Page 18 of By Bread Alone


  “Louis, you had a wife, a beautiful wife,” hissed Esme. “I met her. I was humiliated by her, and rightly so, too. You turned me into a slut, Louis! And you shrugged at me. After everything we had done together, you shrugged at me!” She knew the shrugging was the least of his wrongdoing but oh how it had hurt.

  “That was not the time to tell Diana, Esme. I would do that, I would have done that when the time was right but instead you turn up like that at our house and everything is ruined. If only you had waited.”

  Esme’s skin prickled at what she was hearing. If Louis was telling her that they could have had a future together, she did not want to hear it. He was telling her fifteen years too late.

  “And then,” Louis said, gaining momentum in her silence, “what was I to do? You knew how to find me, Esme, but how was I to find you?”

  Their waiter slid in between them and gently placed their food.

  “You could have tried,” Esme continued, amazed that the things she had kept in her head for so long were sliding out so loud and easily. “You could have got it out of Charlie, for God’s sake. All you’d need to do was tickle him. He was there for another two days.”

  The calm in Louis’s reflective pool rippled.

  “Charlie?” he hissed, although anyone looking from another table would have just seen a beautifully handsome man smile. “Did he not tell you, Esme, about the night I came to find you? About the night you went away?”

  Esme’s heart stood still as she shook her head.

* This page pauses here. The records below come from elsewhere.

(** One step of symbolic execution of a monadic program. *)
Ltac wp_step :=
  lazymatch goal with
  | |- wp (bind _ _) _ _ => apply wp_bind
  | |- wp (ret _) _ _ => apply wp_ret
  | |- wp (gets _) _ _ => apply wp_gets
  | |- wp (modify _) _ _ => apply wp_modify
  | |- wp (zoom _ _ _) _ _ => apply wp_zoom
  | |- wp (if ?b then _ else _) _ _ => destruct b eqn:?
  | |- wp (match ?o with _ => _ end) _ _ => destruct o eqn:?
  end; cbn beta iota.
Ltac wp_steps := repeat wp_step.

(** ** Arithmetic of the C types *)
Lemma u16_id z : is_u16 z → u16 z = z.
Proof. apply Z.mod_small. Qed.
Lemma u32_id z : is_u32 z → u32 z = z.
Proof. apply Z.mod_small. Qed.
Lemma u64_id z : is_u64 z → u64 z = z.
Proof. apply Z.mod_small. Qed.
Lemma u16_range z : is_u16 (u16 z).
Proof. apply Z.mod_pos_bound. lia. Qed.
Lemma u32_range z : is_u32 (u32 z).
Proof. apply Z.mod_pos_bound. lia. Qed.
Lemma u64_range z : is_u64 (u64 z).
Proof. apply Z.mod_pos_bound. lia. Qed.

Lemma i32_range z : - 2 ^ 31 ≤ i32 z < 2 ^ 31.
Proof. rw /i32. pose proof (Z.mod_pos_bound (z + 2 ^ 31) (2 ^ 32)). lia. Qed.
Lemma i32_id z : - 2 ^ 31 ≤ z < 2 ^ 31 → i32 z = z.
Proof. intros H. rw /i32 Z.mod_small; lia. Qed.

  “I came to find you and he tells me that you have gone and when I beg him, beg him to tell me where you are he beats the living shit out of me, Esme.” His voice was growing louder although he was trying to control it. He leaned urgently in toward her. “I needed five stitches under my nose, Esme,” and with that he stuck his neck even farther forward, and she leaned in herself and could see the faint scarring from an old wound that had not been there when she had explored every inch of his body in her youth.

  She wanted to reach out and touch it but instead tried her soup. It was delicious. Yet what he’d said made her feel ill and uneasy. What if he had tried to find her? What if Charlie had stopped him? What if the last fifteen years of her life had been the wrong ones?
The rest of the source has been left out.